◆ Prompt ◆
In the entries that follow, the lines from the one with "vServer : option gostr;" through the one with "console : bool;" are the ones to write out, exactly and with both ends included. Nothing else should appear.

-- Given data follows --

(** C35: the noise a validated plan can cost: never more than fifty datagrams,
    every one of them addressed to the peer and of the plan, and never more than
    five seconds of pauses, also when the burst fails. *)
Theorem send_cost w h n pc dst :
  world_ok w -> noise_wf n -> wp (send n pc dst) w h (fun t _ => send_bounded n pc dst t).
Proof. apply send_cost_lem. Qed.

(** ** Witnesses *)

Definition sample_noise (mode : gostr) : noiseConfig := {|
  nc_mode := mode; nc_header := None; countFrom := 2; countTo := 3;
  delayFrom := 0; delayTo := 7; sizeFrom := 5; sizeTo := 10
|}.

Definition noise_options : @transportOptions sample_lib := {|
  Proxy := ""; IP := ""; Timeout := 0; AllowInsecure := false; ServerName := "";
  DisableChromeParrot := false; ALPN := "h3"; QUICVersion := "v1"; WNoise := " QUIC ";
  WNoiseCount := "8-3"; WNoiseDelay := "500"; WPayloadSize := ""; Fingerprint := "";
  Fragment := None; Ech := None; Browser := ""; Variant := ""; UserAgent := "";
  Headers := ∅
|}.

Lemma sample_noise_wf mode :
  mode ∈ ([noiseQUIC; noiseQUICv1; noiseRandom; noiseInit]) -> noise_wf (sample_noise mode).
Proof. intros Hm. split; [..|by left]; vm_compute; intuition congruence. Qed.

Lemma parseNoiseRange_print_witness :
  @parseNoiseRange arm_int "30-4" "wnoisecount" 5 5 noiseMaxCount = Ok (4, 30).
Proof.
  apply (@parseNoiseRange_print arm_int 30 4 "wnoisecount" 5 5 noiseMaxCount);
    vm_compute; intuition congruence.
Defined.

Lemma noise_config_wf_witness :
  exists n, @noise_config sample_lib ascii_unicode arm64_int noise_options = Ok (Some n) /\
    noise_wf n /\ countFrom n = 3 /\ countTo n = 8 /\ delayTo n = 100.
Proof.
  eexists. split; [vm_compute; reflexivity|]. split_and!; [|reflexivity..].
  apply (@noise_config_wf sample_lib ascii_unicode arm64_int noise_options (Some _)).
  vm_compute. reflexivity.
Defined.
(** ** Properties *)

(** C4: key agreement with an honest peer. The initiation the probe builds is
    accepted by a responder that holds the private key for the probed public key:
    it recovers the probe's static public key and its timestamp; and whatever
    that responder answers under the same preshared key, with any ephemeral key,
    index, reserved bytes and MACs, the probe accepts as authentic. Building it
    fails only without entropy or on key material that X25519 refuses. *)
Theorem handshake_agreement w h peerPrivate peerPublic ourPrivate reserved :
  world_ok w -> length reserved = 3%nat -> X25519 peerPrivate Basepoint = Ok peerPublic ->
  wp (createInitiation ourPrivate peerPublic reserved) w h (fun t r =>
    match r with
    | Ok (hs, packet) => exists tr tm,
        responder_consume peerPrivate packet = Ok tr /\
        publicKeyOf ourPrivate = Ok (tr_static tr) /\
        tr_timestamp tr = tai64n_of tm /\ ENow tm ∈ t /\
        forall er psk rsv macs index resp,
          length rsv = 3%nat -> length macs = 32%nat ->
          responder_answer tr er psk rsv macs index = Ok resp ->
          consumeResponse hs resp ourPrivate psk = Ok true
    | Err _ => starved t \/ refused_key ourPrivate peerPublic
    end).
Proof.
  intros Hw Hr Hp. eapply wp_mono; [by apply createInitiation_ok|].
  intros t [[hs packet]|] [_ R]; [|done].
  destruct R as (e & static & timestamp & tm & Hk & Ht & Hi & _ & ->).
  destruct (responder_consumes peerPrivate ourPrivate peerPublic hs e static timestamp tm reserved Hp Hr Hi Hk)
    as (tr & Hc & Eh & Ek & Es & Ets & Ee & Ei).
  exists tr, tm. split_and!; [done|by apply publicKeyOf_Ok|done|done|].
  intros er psk rsv macs index resp Hl Hm Ha.
  by destruct (answer_accepted ourPrivate peerPublic hs e static timestamp tm tr er psk rsv macs index resp
    Hk Hi Hl Hm Eh Ek Ee Es Ei Ha) as (_ & _ & ?).
Qed.
Lemma peer_world_honest dst : answers_honestly peer_world dst toy_peer (replicate 32 x00).
Proof.
  intros h c packet h' tr Hc Hh.
  exists (replicate 32 x09), [x00; x00; x00], (replicate 32 x00), 1.
  assert (length (tr_ephemeral tr) = 32%nat /\ length (tr_static tr) = 32%nat) as [Le Ls].
  { unfold responder_consume in Hc. res_inv.
    repeat match goal with
    | H : (let '(_, _) := ?x in _) = Ok _ |- _ => destruct x
    | H : _ ≫= _ = Ok _ |- _ => apply res_bind_Ok in H as (? & ? & ?)
    | H : X25519 _ _ = Ok _ |- _ => apply toy_X25519_length in H
    end. res_inv. split; assumption. }
  assert (exists resp, responder_answer tr (replicate 32 x09) (replicate 32 x00) [x00; x00; x00] (replicate 32 x00) 1 = Ok resp)
    as [resp Hresp].
  { unfold responder_answer. cbn [X25519 toy_wireguard]. rewrite Le, Ls. by eexists. }
  exists resp. split_and!; [done|done|exact Hresp|].
  cbn [w_read_udp peer_world world_answering]. unfold peer_answer. rewrite last_write_here by done.
  rewrite Hc. cbn [mbind res_bind]. by rewrite Hresp.
Qed.

Definition wg_run : list event * option WireGuardResult :=
  ProbeWireGuard wg_unmarshal 1 "{}" peer_world [].

Definition wg_example_plan : wg_plan := {|
  pl_host := "162.159.192.1"; pl_port := "2408"; pl_peerPublic := toy_peer;
  pl_ourPrivate := clampPrivateKey toy_private; pl_psk := replicate 32 x00;
  pl_reserved := [x01; x02; x03];
  pl_noise := Some {| nc_mode := "quic"; nc_header := None; countFrom := 2; countTo := 2;
                      delayFrom := 1; delayTo := 3; sizeFrom := 5; sizeTo := 10 |}
|}.

Lemma wg_example_ok : from_options wg_example wg_example_plan.
Proof.
  split; try (vm_compute; reflexivity).
  - eexists. split; vm_compute; reflexivity.
  - right. by eexists.
  - eexists. split; vm_compute; reflexivity.
Qed.

(** A run against the peer: it ends alive, at the first attempt. *)
Lemma wg_run_alive : match wg_run.2 with Some res => Alive res = true /\ Attempts res = 1 | None => False end.
Proof. vm_compute. by split. Qed.

Lemma probe_verdict_witness :
  match wg_run.2 with Some res => proved_alive wg_example wg_run.1 res | None => False end.
Proof.
  pose proof (probe_verdict peer_world [] wg_unmarshal 1 "{}" wg_example
    (world_answering_ok _) ltac:(vm_compute; reflexivity)) as Hv.
  unfold wp in Hv. change (ProbeWireGuard wg_unmarshal 1 "{}" peer_world []) with wg_run in Hv.
  pose proof wg_run_alive as Ha. destruct wg_run as [t [res|]]; [|exact Ha].
  destruct (Hv res eq_refl) as (_ & Hp & _). apply Hp. apply Ha.
Defined.

Lemma probe_socket_witness : socket_use wg_example [] wg_run.1.
Proof.
  pose proof (probe_socket peer_world [] wg_unmarshal 1 "{}" wg_example
    (world_answering_ok _) ltac:(vm_compute; reflexivity)) as Hv.
  unfold wp in Hv. change (ProbeWireGuard wg_unmarshal 1 "{}" peer_world []) with wg_run in Hv.
  destruct wg_run as [t r]. exact Hv.
Defined.

(** A network that loses everything. *)
Definition silent_world : World := world_answering (fun _ => Err (NetError true "i/o timeout")).

Lemma silent_world_delivers : delivers_at_most silent_world 0.
Proof. intros h c _. by eexists. Qed.

Lemma probe_terminates_witness :
  wp (ProbeWireGuard wg_unmarshal 1 "{}") silent_world [] (fun _ r => exists res, r = Some res).
Proof. apply (probe_terminates 0); [exact silent_world_delivers|lia]. Defined.

Lemma probe_finds_peer_witness :
  wp (ProbeWireGuard wg_unmarshal 1 "{}") peer_world [] found_alive.
Proof.
  apply (probe_finds_peer 0 peer_world [] wg_unmarshal "{}" wg_example wg_example_plan toy_peer
    (world_answering_ok _) ltac:(vm_compute; reflexivity) wg_example_ok).
  intros p Hp.
  assert (Ok (pl_peerPublic p) = Ok toy_peer) as [= ->]
    by (rewrite <-(fo_public _ _ Hp); vm_compute; reflexivity).
  assert (pl_psk p = replicate 32 x00) as -> by exact (fo_psk _ _ Hp).
  split; [vm_compute; reflexivity|]. split; [|intros dst; apply peer_world_honest].
  intros k [Hk _]. simpl. by rewrite Hk.
Defined.
(* ===== verification/Point.v ===== *)
(** * The life of the core ([libv2ray_main.go])

    [RunLoop] and [StopLoop] of a [V2RayPoint], and the two goroutines a run
    starts: one that waits for the server's name to resolve and stops the core
    when it did not, and, with [AsyncResolve], one that resolves it. The state
    machine interleaves any number of calls with them at every access to a field, a
    channel or the mutex that another goroutine can change meanwhile. Whoever holds
    the mutex is the only one to write [closeChan], [resolveChan] and [Vpoint], so
    its reads of these go with the access that follows. *)

From stdpp Require Import gmap.
From S2P Require Import Prelude Steps.

Definition chan := nat.

(** Where a call of [PrepareDomain] is: before it sets the name, before a lookup
    with [k] tries left, or in the pause after a failed one. *)
Inductive preparing := PrepSet | PrepLookup (k : nat) | PrepPause (k : nat).

(** Where a goroutine is. [StopLoop] is also called by the watcher; the flag says
    so. A goroutine that does not hold the mutex takes a field in one step, and uses
    what it took in a later one. *)
Inductive place :=
| RunLock | RunCheck | RunMakeClose | RunMakeResolve | RunWatch | RunResolve
| RunPrepare (name : gostr) (p : preparing) (close_ch : option chan) | RunResolved
| RunConfig | RunNew | RunStats | RunMark | RunStart | RunEmit | RunUnlock (failed : bool)
| RunReturned (failed : bool)
| StopLock (watcher : bool) | StopCheck (watcher : bool) | StopClose (watcher : bool)
| StopMark (watcher : bool) | StopCore (watcher : bool) | StopForget (watcher : bool) | StopStats (watcher : bool)
| StopEmit (watcher : bool) | StopUnlock (watcher : bool) | StopReturned
| WatchStart | WatchClose (resolve_ch : option chan) | Watching (resolve_ch close_ch : option chan) | WatchReady | WatchShutdown | WatchGone
| ResolveStart | ResolveName (name : gostr)
| Resolving (name : gostr) (p : preparing) (close_ch : option chan) | ResolveDone
| ResolveClose (resolve_ch : option chan) | ResolveGone.

(** What the environment is told: [OnEmitStatus(0, "Running")] and ["Closed"], and
    [Shutdown]. *)
Inductive notice := Running | Closed | Shutdown.

Record V2RayPoint := {
  (** The fields of the struct and of its dialer. A core is known by a number. *)
  closeChan : option chan;
  resolveChan : option chan;
  Vpoint : option nat;
  statsManager : option nat;
  IsRunning : bool;
  DomainName : gostr;
  AsyncResolve : bool;
  currentServer : gostr;
  (** The name whose addresses [vServer] holds. *)
  vServer : option gostr;
  (** The mutex [v2rayOP], the channels that are closed, the cores that were made
      and not closed, and how many channels and cores there have been. *)
  v2rayOP : option nat;
  closed : gset chan;
  live : gset nat;
  made_chans : nat;
  made_cores : nat;
  goroutines : gmap nat place;
  notices : list notice;
  (** A goroutine panicked, and the program with it. *)
  panicked : bool
}.
(* ===== verification/Process.v ===== *)
(** * The process ([libv2ray_main.go])

    What the library changes for everything in the process: the variables of its
    environment, the reader of assets, the console log, and the dialer that every core
    uses, whichever point made it. *)

From stdpp Require Import gmap.
From S2P Require Import Prelude GoString GoNet Options World Dialer.
Open Scope Z_scope.

(** A [V2RayPoint] is known by its place among those made; its [SupportSet] is inside
    its dialer. *)
Record Process := {
  environ : gmap gostr gostr;
  (** [InitV2Env] replaced [NewFileReader]. *)
  file_reader : bool;
  (** A handler was registered for [LogType_Console]. *)
  console : bool;
  stdout : gostr;
  points : list ProtectedDialer;
  system_dialer : option nat;
  exited : option Z
}.

(** ** The environment *)

Definition v2Asset : gostr := "xray.location.asset".
Definition xudpBaseKey : gostr := "xray.xudp.basekey".

(** Where [NewFileReader] looks. *)
Inductive opened_file := Asset (name : gostr) | OSFile (path : gostr).

(** The last element of [filepath.Split]. *)
Definition filepath_base (path : gostr) : gostr :=
  match LastIndexByte path "/"%byte with Some i => drop (S i) path | None => path end.

(** [missing]: whether [os.Stat] says that the file does not exist. *)
Definition NewFileReader (missing : gostr -> bool) (path : gostr) : opened_file :=
  if missing path then Asset (filepath_base path) else OSFile path.

Definition InitV2Env (envPath key : gostr) (p : Process) : Process :=
  let env := environ p in
  let env := if bool_decide (envPath <> []) then <[v2Asset := envPath]> env else env in
  let env := if bool_decide (key <> []) then <[xudpBaseKey := key]> env else env in
  {| environ := env; file_reader := true; console := console p; stdout := stdout p; points := points p;
     system_dialer := system_dialer p; exited := exited p |}.

(** ** The log *)

Definition newline : byte := x0a.

(** [log.Logger.Print] of a logger without flags or prefix. *)
Definition print_line (s : gostr) : gostr :=
  if bool_decide (last s = Some newline) then s else s ++ [newline].

Definition with_stdout (s : gostr) (p : Process) : Process :=
  {| environ := environ p; file_reader := file_reader p; console := console p; stdout := s; points := points p;
     system_dialer := system_dialer p; exited := exited p |}.

(** [consoleLogWriter.Write] and [Close]. *)
Definition console_Write (s : gostr) (p : Process) : Process * option error :=
  (with_stdout (stdout p ++ print_line s) p, None).
Definition console_Close (p : Process) : Process * option error := (p, None).

(** ** Points *)

(** The zero dialer: [p] and the resolver have no state here. *)
Definition NewPreotectedDialer : ProtectedDialer := {| currentServer := []; preferIPv6 := false; vServer := None |}.

Definition NewV2RayPoint (p : Process) : Process * nat :=
  let k := length (points p) in
  ({| environ := environ p; file_reader := file_reader p; console := true; stdout := stdout p;
      points := points p ++ [NewPreotectedDialer]; system_dialer := Some k; exited := exited p |}, k).

Definition TerminateByExit (p : Process) : Process :=
  {| environ := environ p; file_reader := file_reader p; console := console p; stdout := stdout p; points := points p;
     system_dialer := system_dialer p; exited := Some 0 |}.

(** [version] is [v2core.Version()]. *)
Definition CheckVersionX (version : gostr) : gostr := ("Mahsa-XrayCore v" : gostr) ++ version.

Definition with_point (k : nat) (d : ProtectedDialer) (p : Process) : Process :=
  {| environ := environ p; file_reader := file_reader p; console := console p; stdout := stdout p;
     points := <[k := d]> (points p); system_dialer := system_dialer p; exited := exited p |}.

(** The resolution of a run of the point [k]. *)
Definition prepare_point (k : nat) (name : gostr) (v6 : bool) (p : Process) : M Process :=
  match points p !! k with
  | Some d => d ← PrepareDomain name v6 d; mret (with_point k d p)
  | None => mret p
  end.

Section Cores.
(** The dialer of xray-core, in use until a point was made. *)
Context (DefaultSystemDialer : Destination -> M (res conn)).

(** A connection of a core: the core has no say in who dials. *)
Definition core_dial (await : ProtectedDialer -> ProtectedDialer) (dest : Destination) (p : Process)
    : M (Process * res conn) :=
  match system_dialer p with
  | None => r ← DefaultSystemDialer dest; mret (p, r)
  | Some k =>
    match points p !! k with
    | Some d => '(d, r) ← Dial await d dest; mret (with_point k d p, r)
    | None => mret (p, Err (OtherError "no dialer"))
    end
  end.

(** ** Properties *)

(** Every point that is made takes over the dialing of the whole process. *)
Theorem NewV2RayPoint_last p :
  let '(p', k) := NewV2RayPoint p in
  system_dialer p' = Some k /\ points p' !! k = Some NewPreotectedDialer /\
  (forall i, (i < k)%nat -> points p' !! i = points p !! i) /\ console p' = true /\ exited p' = exited p.
Proof.
  simpl. split_and!; try done.
  - rewrite lookup_app_r by lia. by rewrite Nat.sub_diag.
  - intros i Hi. by apply lookup_app_l.
Qed.

(** With two points the cores of the first dial with the second's dialer: what the
    first resolved for its server is neither used nor changed, whatever it is. *)
Theorem first_point_ignored await dest p k d w h :
  system_dialer p <> Some k ->
  let run := core_dial await dest p w h in
  core_dial await dest (with_point k d p) w h = (run.1, (with_point k d run.2.1, run.2.2)) /\
  points run.2.1 !! k = points p !! k.
Proof.
  intros Hk. unfold core_dial. simpl. destruct (system_dialer p) as [j|] eqn:Ej.
  - assert (k <> j) as Hn by congruence. rewrite list_lookup_insert_ne by done.
    destruct (points p !! j) as [dj|] eqn:Edj; [|done]. rewrite !bind_run. simpl.
    destruct (Dial await dj dest w h) as [t [d' r]]. simpl. rewrite app_nil_r. split.
    + unfold with_point. simpl. by rewrite list_insert_insert_ne.
    + by rewrite list_lookup_insert_ne.
  - rewrite !bind_run. simpl. by rewrite app_nil_r.
Qed.

(** A log entry is one line, and nothing stands before it. *)
Theorem console_Write_line s p :
  let '(p', err) := console_Write s p in
  err = None /\ exists line, stdout p' = stdout p ++ line ++ [newline] /\ (line = s \/ line ++ [newline] = s).
Proof.
  simpl. split; [done|]. unfold print_line. case_bool_decide as Hl.
  - apply last_Some in Hl as [l ->]. exists l. split; [done|by right].
  - exists s. split; [done|by left].
Qed.

End Cores.
Class DnsLib := {
  dns_Msg : Type;
  (** [new(dns.Msg)] after [SetQuestion(name, type)]. *)
  SetQuestion : gostr -> Z -> dns_Msg;
  clear_Id : dns_Msg -> dns_Msg;
  SetEdns0 : Z -> bool -> dns_Msg -> dns_Msg;
  IsEdns0 : dns_Msg -> bool;
  append_padding : list byte -> dns_Msg -> dns_Msg;
  Pack : dns_Msg -> res (list byte);
  Unpack : list byte -> res dns_Msg;
  dns_Answer : dns_Msg -> list RR;
  dns_Rcode : dns_Msg -> Z;
  Fqdn : gostr -> gostr;
  TypeHTTPS : Z;
  StringToType : gostr -> option Z;
  TypeToString : Z -> gostr;
  RcodeToString : Z -> gostr;
  (** [net.IP.String] and [json.Marshal] of the answers. *)
  IP_String : list byte -> gostr;
  json_Answers : list dnsAnswer -> res gostr
}.

Section Resolver.
Context `{XrayLib} `{NetURL} `{Unicode} `{IntWidth} `{Cryptobyte} `{DnsLib}.

(** The first key of an answer for [domain]. *)
Fixpoint first_ECH (values : list svcb_value) : option (list byte) :=
  match values with
  | [] => None
  | SVCBECHConfig (b :: l) :: _ => Some (b :: l)
  | _ :: values => first_ECH values
  end.

Fixpoint extract_loop (answers : list RR) (domain : gostr) : list byte * Z :=
  match answers with
  | [] => ([], 0)
  | a :: answers =>
    match rr_data a with
    | RR_HTTPS values =>
      if negb (EqualFold (rr_Name a) (Fqdn domain)) then extract_loop answers domain
      else match first_ECH values with
           | Some l => (l, rr_Ttl a)
           | None => extract_loop answers domain
           end
    | _ => extract_loop answers domain
    end
  end.
(** A look-up by DoH has nothing to forget. *)
Lemma dnsExchange_keeps o server msg ca w h :
  (dnsExchange (echConfigList 0 (lookupOpts o)) (lookupOpts o) server msg ca w h).2.1 = ca.
Proof.
  assert (does any (fun x => x.1 = ca) (dnsExchange (echConfigList 0 (lookupOpts o)) (lookupOpts o) server msg ca)) as Hd;
    [|by destruct (wp_run _ _ _ _ (Hd w h))].
  unfold dnsExchange. destruct (url_Parse server) as [su|]; [|by apply does_ret].
  destruct (bool_decide _ && bool_decide _); [by apply does_ret|].
  eapply does_then; [apply does_any|]. intros m. destruct (Pack m); [|by apply does_ret].
  apply (does_bind _ (fun x => x.1 = ca)).
  { unfold roundTripper. destruct (fragmentConfig _) as [frag|]; [|by apply does_ret].
    destruct (alpnMode _) as [mode|]; [|by apply does_ret]. case_bool_decide; [by apply does_ret|].
    rewrite echConfigList_off by done. apply (does_bind _ (fun x => x = (ca, Ok ([], [])))); [by apply does_ret|].
    intros ? ->. eapply does_then; [apply does_any|]. intros r. by apply does_ret. }
  intros [ca' [[rt st]|er]] E; simpl in E; subst ca'; [|by apply does_ret].
  apply (does_bind _ (fun x => x.1.1 = ca)).
  { unfold exchange_over. destruct (NewRequest_error _ _); [by apply does_ret|].
    eapply does_then; [apply does_any|]. intros kvs. eapply does_then; [apply does_any|]. intros [st' [resp|er]].
    - eapply does_then; [apply does_any|]. intros x. by apply does_ret.
    - by apply does_ret. }
  intros [[ca'' st'] x] E. simpl in E. subst ca''. eapply does_then; [apply does_any|]. intros ?. by apply does_ret.
Qed.

Lemma fetch_doh_cache o server domain ca w h :
  (fetch_doh (dnsExchange (echConfigList 0 (lookupOpts o)) (lookupOpts o)) server domain ca w h).2.1 = ca.
Proof. unfold fetch_doh. rewrite bind_run. pose proof (dnsExchange_keeps o server (SetQuestion (Fqdn domain) TypeHTTPS) ca w h) as Hk.
  by destruct (dnsExchange _ _ _ _ ca w h) as [tf [ca' y]].
Qed.

(** From the cache's result to that of [echConfigList]. *)
Lemma acquired_run o e host ca key fetch w h t t1 ca' oc :
  (forall h tf r, fetch ca w h = (tf, (ca, r)) -> looked_up o e host ca w h tf r) ->
  acquired_by fetch ca key w h t t1 (ca', oc) ->
  (exists ent, t = [Base (ENow t1)] /\ fresh ca key t1 ent /\ (ca', acquired key oc) = (ca, remembered key ent)) \/
  exists t2, ~ is_fresh ca key t1 /\
    ((exists ent, t = [Base (ENow t1); Base (ENow t2)] /\ fresh ca key t2 ent /\
        (ca', acquired key oc) = (ca, remembered key ent)) \/
     exists t3 tf r, ~ is_fresh ca key t2 /\ t = Base (ENow t1) :: Base (ENow t2) :: tf ++ [Base (ENow t3)] /\
       looked_up o e host ca w (h ++ [Base (ENow t1); Base (ENow t2)]) tf r /\
       acquired key oc = match r with Ok (l, _) => Ok (l, key) | Err er => Err er end /\ remembers ca ca' key t3 r).
Proof.
  intros Hf [(ent & Et & Hfr & [= -> ->])|(t2 & Hs & [(ent & Et & Hfr & [= -> ->])|(t3 & tf & r & Hs2 & Et & Ef & Eo & Hr)])].
  - left. exists ent. split_and!; [done|done|]. unfold remembered. simpl. by destruct (err ent).
  - right. exists t2. split; [done|]. left. exists ent. split_and!; [done|done|]. unfold remembered. simpl. by destruct (err ent).
  - right. exists t2. split; [done|]. right. exists t3, tf, r. split_and!; [done|done|by apply Hf| |done].
    simpl in Eo. subst oc. by destruct r as [[l ttl]|].
Qed.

-- Given data concluded --

◆ Output for this exercise ◆
  vServer : option gostr;
  (** The mutex [v2rayOP], the channels that are closed, the cores that were made
      and not closed, and how many channels and cores there have been. *)
  v2rayOP : option nat;
  closed : gset chan;
  live : gset nat;
  made_chans : nat;
  made_cores : nat;
  goroutines : gmap nat place;
  notices : list notice;
  (** A goroutine panicked, and the program with it. *)
  panicked : bool
}.
(* ===== verification/Process.v ===== *)
(** * The process ([libv2ray_main.go])

    What the library changes for everything in the process: the variables of its
    environment, the reader of assets, the console log, and the dialer that every core
    uses, whichever point made it. *)

From stdpp Require Import gmap.
From S2P Require Import Prelude GoString GoNet Options World Dialer.
Open Scope Z_scope.

(** A [V2RayPoint] is known by its place among those made; its [SupportSet] is inside
    its dialer. *)
Record Process := {
  environ : gmap gostr gostr;
  (** [InitV2Env] replaced [NewFileReader]. *)
  file_reader : bool;
  (** A handler was registered for [LogType_Console]. *)
  console : bool;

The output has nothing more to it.